Andrewmc wrote:
every single article is going out of its way to make clear "there is no suggestion that he or the team broke any rules"
this is purely for libel reason
there is no question he can find an expert and a QC who would make hay with the first publication that called him on it
my problem with this situation is that both Wiggins and Brailsford have at every single step in the process stated repeatedly that they are clean, the implication being both in spirit and letter of the law. It turns out that Brad shows up one week before, the team asks if there is anything they can do, he says I've had some trouble breathing and they get one of the more powerful catabolic steroids signed off that no respiratory physician would ordinarily give someone with asthma and hayfever
Irrespective of whether it was the appropriate drug (and the view amongst my colleagues who are all physicians is it was not) the reality is that both the riders and management of team sky - and obviously by close association - british cycling - have been shown to be just as willing to push the boundaries of whats permitted as any of the individuals who they have spent so many years chastising
Brailsford and Wiggins are f**ked from a reputation point of view, the next thing we'll have is more and more members of the British Olympic Team - I believe its 100 or more who have notified the governing bodies that they've had TUE's that might be released and the system will be shown exactly for what it is, which is the boundary between clinical need and good clinical practice and doping is a very fuzzy line
IF - and this didn't happen - Wiggins had said he had asthma and hay fever and the physicians when submitting a TUE had also submitted the clinical evidence for the course of treatment (and the UK in that sense has a large body of work on clinical best practice in the NICE guidelines) they'd not be on such thin ice, but as it is, they found a physician who agreed to sign it off at essentially his request having been facilitated by the management team and now they're being shown for what they are
I have been as much a fan of BC and Sky as any other Brit but this could well result in the downfall of the team IF further evidence comes out that they effectively got a sanctioned doping program through the use of TUE's and sympathetic doctors.

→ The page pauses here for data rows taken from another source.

(** * Agent performance dashboard: metric derivation, summary cards,
      chart callbacks and the intervention rules of [dashboard.py].

    The data frame [df] is an ordered list of rows (its default integer
    index is the position in the list).  Integer columns are [Z]; float
    arithmetic is IEEE binary64, computed with the standard library's
    [SpecFloat] operations, and a float column holds the rational value
    of each number; Python exceptions are the [Err] branch of [Result]. *)

From Stdlib Require Import ZArith QArith Qminmax Qabs List String Ascii Bool Lia.
From Stdlib Require Import SpecFloat Qpower Lqa.
From Stdlib Require Import Permutation Sorted.
Import ListNotations.

Open Scope string_scope.
Open Scope list_scope.
Open Scope Z_scope.

(** ** Exceptions and fallible results *)

Inductive exception : Type :=
| ZeroDivisionError
| IndexError
| KeyError
| ValueError
| SelectionNotFound.
(* [SelectionNotFound] is the condition named by the specification; no
   statement of dashboard.py raises it. *)

Inductive Result (A : Type) : Type :=
| Ok (a : A)
| Err (e : exception).
Arguments Ok {A} a.
Arguments Err {A} e.

Definition bind {A B : Type} (m : Result A) (k : A -> Result B) : Result B :=
  match m with
  | Ok a => k a
  | Err e => Err e
  end.

Notation "x <- m ;; k" := (bind m (fun x => k))
  (at level 61, m at next level, right associativity).

(** ** Dates as pandas parses them *)

Inductive Month : Type :=
| Jan | Feb | Mar | Apr | May | Jun | Jul | Aug | Sep | Oct | Nov | Dec.

(** [Timestamp.month]: the calendar month number. *)
Definition month_number (m : Month) : Z :=
  match m with
  | Jan => 1 | Feb => 2 | Mar => 3 | Apr => 4 | May => 5 | Jun => 6
  | Jul => 7 | Aug => 8 | Sep => 9 | Oct => 10 | Nov => 11 | Dec => 12
  end.

Record Timestamp : Type := mkTimestamp {
  ts_year : Z;
  ts_month : Month;
  ts_day : Z
}.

I am as much a fan of Sky as I am of the Oregon project (check the ST threads and how much I was cheering for Farah in the 5000/10000 and Rupp in the marathon at Rio). The reality, is that I expect that all these orgs will maximize their performance using every legal means to them, morals be damned. I grew up sprinting in Canada when Ben Johnson was winning the bronze medal to Carl Lewis in the LA Olympics (1984), so let's just say, at this point, I just expect pros to do everything they can get away with, and in public they will act like choir boys. Nothing new if Sky are not choir boys. The British public, may be duped and now finding out that they are a slightly lesser version of the USPostal Blue train hitting Col de La Madeleine, but it's too much of the same to not not feel uneasy. Great athletes, great coaches, lots of money and every medical means
they can get away with. In the case of Postal they stuff they could get away was illegal. In the case of Sky, now that the box is tighter they can win playing by the rules to the letter, which in many cases, might cross our moral line, but they are playing the rules. That's why Vino just mocked at the entire world taking his gold medal at the London Olympics. He treated EPO and blood bags like pro triatheletes sitting at the edge of the draft zone. Take what you can until you get put in the sin bin, then come back and win. Only way is to make the system tighter. Wiggins will keep his victories, but I think he'll be less of an "unwanted" than say Linford Christie who had an illegal nandrolone drug bust (I'd still have loved to see how fast Linford could have run in the 1996 100m finals in Atlanta as I am under no illusion what others were on).